*** EXTRACTED INFORMATION
Lemma plain_lens : pool_lens plainPool core_plainPool.
Proof.
  split; try done.
  - intros c. exists [], (free (hotPool c) ++ free (coldPool c)). done.
  - intros c p [] Hp. by split.
Qed.
Lemma hot_lens : pool_lens hotPool core_hotPool.
Proof.
  split; try done.
  - intros c. exists (free (plainPool c)), (free (coldPool c)). done.
  - intros c p [] Hp. by split.
Qed.
Lemma cold_lens : pool_lens coldPool core_coldPool.
Proof.
  split; try done.
  - intros c. exists (free (plainPool c) ++ free (hotPool c)), [].
    unfold frees. simpl. split; [|intros p]; by rewrite app_nil_r, app_assoc.
  - intros c p [] Hp. by split.
Qed.

(** Blocks and pools change without touching a valid page. *)
Lemma step_storage X c c' :
  wfc X c -> table c' = table c ->
  (forall k b, blocks c' !! k = Some b -> 0 <= k < N /\ Block.idx b = k /\ Block.inv P U b) ->
  (forall b, b ∈ frees c' -> 0 <= Block.idx b < N /\ Block.blank P U b /\
                            blocks c' !! Block.idx b = None) ->
  NoDup (Block.idx <$> frees c') ->
  counts_ok c' ->
  (forall k p i, (exists b, blocks c' !! k = Some b /\ Block.validAt b p i = true) <->
                 (exists b, blocks c !! k = Some b /\ Block.validAt b p i = true)) ->
  (forall k b b' p i, blocks c !! k = Some b -> blocks c' !! k = Some b' ->
     Block.validAt b p i = true -> Block.lpnAt b' p i = Block.lpnAt b p i) ->
  wfc X c'.
Proof.
  intros HW Ht B' F' ND' NC' Hv Hl. destruct HW as [B F ND NC R En V].
  split; try done; rewrite Ht.
  - done.
  - intros l row i m Hrow Hm HX. destruct (En l row i m Hrow Hm HX) as [|(b & Hb & Hp & Hvi & Hlp)]; [by left|].
    right. destruct (proj2 (Hv (m.1) (m.2) i)) as (b' & Hb' & Hv'); [eauto|].
    exists b'. split_and!; [done | lia | lia | done |]. by rewrite (Hl (m.1) b b').
  - intros k b' p i Hb' Hv'. destruct (proj1 (Hv k p i)) as (b & Hb & Hvb); [eauto|].
    rewrite (Hl k b b' p i) by done. by apply V.
Qed.

Lemma frees_index_lt X c : wfc X c -> (length (frees c) <= Z.to_nat N)%nat.
Proof.
  intros HW. rewrite <- (length_fmap Block.idx), <- (length_seqZ 0 N).
  apply submseteq_length, NoDup_submseteq; [apply HW|].
  intros x (b & -> & Hb)%list_elem_of_fmap. apply elem_of_seqZ.
  destruct (wc_free _ _ HW b Hb). lia.
Qed.
End Inv.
******
ABOUT THIS TASK: This task calls for an exact reproduction of the lines that start at the one containing "rewrite (Hl k" and continue to the end of the entries above.

EXERCISE ANSWER:
    rewrite (Hl k b b' p i) by done. by apply V.
Qed.

Lemma frees_index_lt X c : wfc X c -> (length (frees c) <= Z.to_nat N)%nat.
Proof.
  intros HW. rewrite <- (length_fmap Block.idx), <- (length_seqZ 0 N).
  apply submseteq_length, NoDup_submseteq; [apply HW|].
  intros x (b & -> & Hb)%list_elem_of_fmap. apply elem_of_seqZ.
  destruct (wc_free _ _ HW b Hb). lia.
Qed.
End Inv.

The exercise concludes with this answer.